SRM might be one of those technologies that continue to appear on the corporate IT futures roadmap--not 100 percent necessary in times of economic hardship, but tremendously useful when IT organizations can afford the time to think about how they can better use resources through predictive analysis, proactive management, and adoption of new storage technologies.
You can divide SRM functions into two categories: those features that provide reporting and analysis capabilities (often based on historical data-gathering) and those that allow automated corrective or other proactive actions based on some type of policy. Although the latter functionality brings a data center the most benefit, most IT administrators aren't ready to rely on automated policies to perform complex SRM. Administrators are interested, but wary.
At its most basic level, SRM provides storage capacity reporting and quota management. Because of the explosive growth of data and the movement of data from server-attached storage to the storage network (Network Attached Storage--NAS--and Storage Area Network--SAN), IT administrators need tools to help them understand where all this data resides as well as what areas of their storage environment are growing (sometimes beyond control). SRM's capacity reporting tools can provide utilization reports (e.g., by host, volume, LUN, device). Administrators can use snapshots of current and historical information to analyze data usage patterns. Excellent graphical reporting capabilities are important for capacity reporting.
Being able to see who's using what storage is part of the picture; being able to restrict or allow access to storage resources takes SRM one step further. As a first step to better managing storage (through data migration, virtualization, and other technologies), quota management functionality lets IT administrators report on and restrict access to storage capacity by directory or by individual user.
More complex SRM functionality includes (but isn't limited to) being able to perform discovery and visualization of the storage environment. This functionality is particularly important for storage networks, where IT administrators can better manage distributed storage in a comprehensive manner rather than by server.
Asset management, charge-back mechanisms and service level agreement (SLA) management are functions that relate business processes to the resources required to support them.

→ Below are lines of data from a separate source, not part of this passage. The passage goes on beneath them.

Lemma run_op_registry_ok op w w' :
  registry_ok w ->
  run_op eng fuel ToString op w = Some (tt, w') ->
  registry_ok w'.
Proof.
  intros [Hl Hp] H.
  assert (Hjs : forall body,
            (forall v w1, body w = Some (v, w1) -> store_linked w1) ->
            (js_invoke body ;; skip) w = Some (tt, w') -> registry_ok w').
  { intros body Hb Hrun. apply bind_Some in Hrun as (o & w1 & Hi & Hs).
    inversion Hs; subst w1. apply js_invoke_inv in Hi as (v & w2 & Hbody & ->).
    split; [exact (Hb _ _ Hbody) | reflexivity]. }
  assert (Hkept : forall body,
            stable same_objects body ->
            (js_invoke body ;; skip) w = Some (tt, w') -> registry_ok w').
  { intros body Hk. apply Hjs. intros v w1 Hb.
    eapply kept_linked; eassumption. }
  destruct op; cbv beta iota delta [run_op] in H.
  - apply bind_Some in H as (p & w1 & Hn & Hs). inversion Hs; subst w1.
    destruct (NewInstance_linked _ _ _ Hl Hn) as [Hl' Hp'].
    split; [exact Hl' | congruence].
  - revert H. apply Hjs. intros v w1. apply Connect_linked; assumption.
  - revert H. apply Hjs. intros v w1. apply Close_linked; assumption.
  - revert H. apply Hkept, kept_Conn_Execute.
  - revert H. apply Hkept, kept_Conn_BeginTransaction.
  - revert H. apply Hkept, kept_end_transaction.
  - revert H. apply Hkept, kept_end_transaction.
  - revert H. apply Hkept, kept_Conn_IsConnected.
  - revert H. apply Hjs. intros v w1. apply Prepare_linked; assumption.
  - revert H. apply Hjs. intros v w1. apply ExecuteQuery_linked; assumption.
  - destruct (Conn_delete_linked _ _ _ Hl H) as [Hl' Hp'].
    split; [exact Hl' | congruence].
  - revert H. apply Hkept, kept_Stmt_Execute.
  - revert H. apply Hjs. intros v w1 Hb.
    unfold MimerStmtWrapper_Close in Hb.
    apply bind_Some in Hb as ([] & w2 & Hc & Hr). inversion Hr; subst w2.
    eapply Stmt_CloseInternal_linked; eassumption.
  - destruct (Stmt_delete_linked _ _ _ Hl H) as [Hl' Hp'].
    split; [exact Hl' | congruence].
  - revert H. apply Hjs. intros v w1. apply FetchNext_linked; assumption.
  - revert H. apply Hkept, kept_Rs_GetFields.
  - revert H. apply Hjs. intros v w1 Hb.
    unfold MimerResultSetWrapper_Close in Hb.
    apply bind_Some in Hb as ([] & w2 & Hc & Hr). inversion Hr; subst w2.
    eapply Rs_CloseInternal_linked; eassumption.
  - revert H. apply Hkept, kept_Rs_IsClosed.
  - destruct (Rs_delete_linked _ _ _ Hl H) as [Hl' Hp'].
    split; [exact Hl' | congruence].
Qed.

Lemma run_ops_registry_ok ops : forall w w',
  registry_ok w ->
  run_ops eng fuel ToString ops w = Some (tt, w') ->
  registry_ok w'.
Proof.
  unfold run_ops. induction ops as [|op ops IH]; intros w w' Hok H.
  - inversion H; subst. exact Hok.
  - simpl in H. apply bind_Some in H as ([] & w1 & Hop & H).
    eapply IH; [|exact H]. eapply run_op_registry_ok; eassumption.
Qed.

Lemma registry_ok_empty : registry_ok empty_world.
Proof.
  split; [|reflexivity].
  split; split; simpl; intros; rewrite lookup_empty in *; discriminate.
Qed.

(** [close] and the destructor of a connection find every object they
    reach for. *)
Lemma Close_returns this w cn :
  registry_ok w ->
  connections w !! this = Some cn ->
  (exists out w',
     js_invoke (MimerConnection_Close eng this) w = Some (out, w') /\
     registry_ok w') /\
  (exists w', MimerConnection_delete eng this w = Some (tt, w') /\
              registry_ok w').
Proof.
  intros [Hl Hp] Hc.
  destruct (invalidate_all_linked this w cn Hl Hc)
    as (w_mid & Hinv & Hlm & Hpm & Hmid).
  split.
  - assert (Hbody : exists v w1,
              MimerConnection_Close eng this w = Some (v, w1)).
    { destruct (connected_ cn) eqn:Hconn.
      - destruct (session_ cn =? MIMERNULLHANDLE) eqn:Hsess.
        + rewrite (Close_run_null eng this w cn w_mid Hc Hconn Hinv Hmid
                     Hsess). eauto.
        + destruct (Close_run eng this w cn w_mid Hc Hconn Hinv Hmid Hsess)
            as (w_end & tr2 & Hrun & _). eauto.
      - unfold MimerConnection_Close, get_conn.
        rewrite bind_run, Hc. cbv beta iota. rewrite Hconn. eauto. }
    destruct Hbody as (v & w1 & Hbody).
    rewrite (js_invoke_run _ _ _ _ Hbody). eexists _, _.
    split; [reflexivity|].
    split; [|reflexivity].
    exact (Close_linked _ _ _ _ Hl Hbody).
  - rewrite (Conn_delete_run eng this w cn w_mid Hinv Hmid).
    eexists. split; [reflexivity|].
    destruct (Conn_delete_linked this w _ Hl
                (Conn_delete_run eng this w cn w_mid Hinv Hmid)) as [Hl' Hp'].
    split; [exact Hl' | congruence].
Qed.

(** X12. The registries and the back-references stay in step. When the
    engine never hands out the null handle for a prepared statement, every
    program of method calls and destructor runs keeps this invariant: an
    address in a connection's set of open statements or open result sets
    is a live object that points back to that connection, a registered
    statement still holds its handle, every object that points to a
    connection is in the set of that live connection, and no exception is
    left pending. *)
Theorem registry_invariant (ops : list Op) (w w' : World) :
  registry_ok w ->
  run_ops eng fuel ToString ops w = Some (tt, w') ->
  registry_ok w'.
Proof. apply run_ops_registry_ok. Qed.

(** X13. After any program that starts with an empty store, on an engine
    that never hands out the null handle for a prepared statement,
    [close()] and the destructor of any live connection return: neither
    reaches for a statement or result set that has been destroyed. Both
    leave the store linked. *)
Theorem Close_after_any_program (ops : list Op) (w : World)
    (this : positive) (cn : MimerConnection) :
  run_ops eng fuel ToString ops empty_world = Some (tt, w) ->
  connections w !! this = Some cn ->
  (exists out w',
     js_invoke (MimerConnection_Close eng this) w = Some (out, w') /\
     registry_ok w') /\
  (exists w', MimerConnection_delete eng this w = Some (tt, w') /\
              registry_ok w').
Proof.
  intros Hrun Hc. apply (Close_returns this w cn); [|exact Hc].
  eapply run_ops_registry_ok; [apply registry_ok_empty | exact Hrun].
Qed.

End Invariant.

(** An engine that answers like [engine_two_columns] never hands out the
    null handle. *)
Lemma engine_two_columns_handles :
  handles_not_null (api := sample_api) engine_two_columns.
Proof. intros tr session sql mode _. simpl. lia. Qed.

(** A program: connect, prepare, open a cursor, let the garbage collector
    take the statement, then close the connection. *)
Lemma registry_invariant_witness :
  let program :=
    [ OpNewConnection;
      OpConnect 1 [JsString "db"; JsString "user"; JsString "secret"];
      OpPrepare 1 [JsString "SELECT id, name FROM t"];
      OpExecuteQuery 1 [JsString "SELECT id, name FROM t"];
      OpDeleteStatement 1;
      OpClose 1 ] in
  exists w',
    run_ops (api := sample_api) engine_two_columns 3 sample_ToString program
      empty_world = Some (tt, w') /\
    registry_ok (api := sample_api) w'.
Proof.
  intros program. eexists. split; [vm_compute; reflexivity|].
  eapply (registry_invariant (api := sample_api) engine_two_columns 3
            sample_ToString engine_two_columns_handles program empty_world).
  - apply registry_ok_empty.
  - vm_compute. reflexivity.
Defined.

To use these features, administrators need varying degrees of application-specific knowledge and might need to know how to customize SRM tools. You can get basic information from vendors, but you'll need to determine how applicable the information is to your particular implementation.
I spoke to a representative of a vendor that had built automated policy-based storage management functionality into its SRM product, but the company was scaling it back because customers weren't comfortable fully automating storage management tasks. Tools that drive automated management are available, but finding comprehensive support for disparate storage devices and OSs in a typical data center is difficult. Regardless of which tool you use, you need to carefully consider SRM policies before you implement them.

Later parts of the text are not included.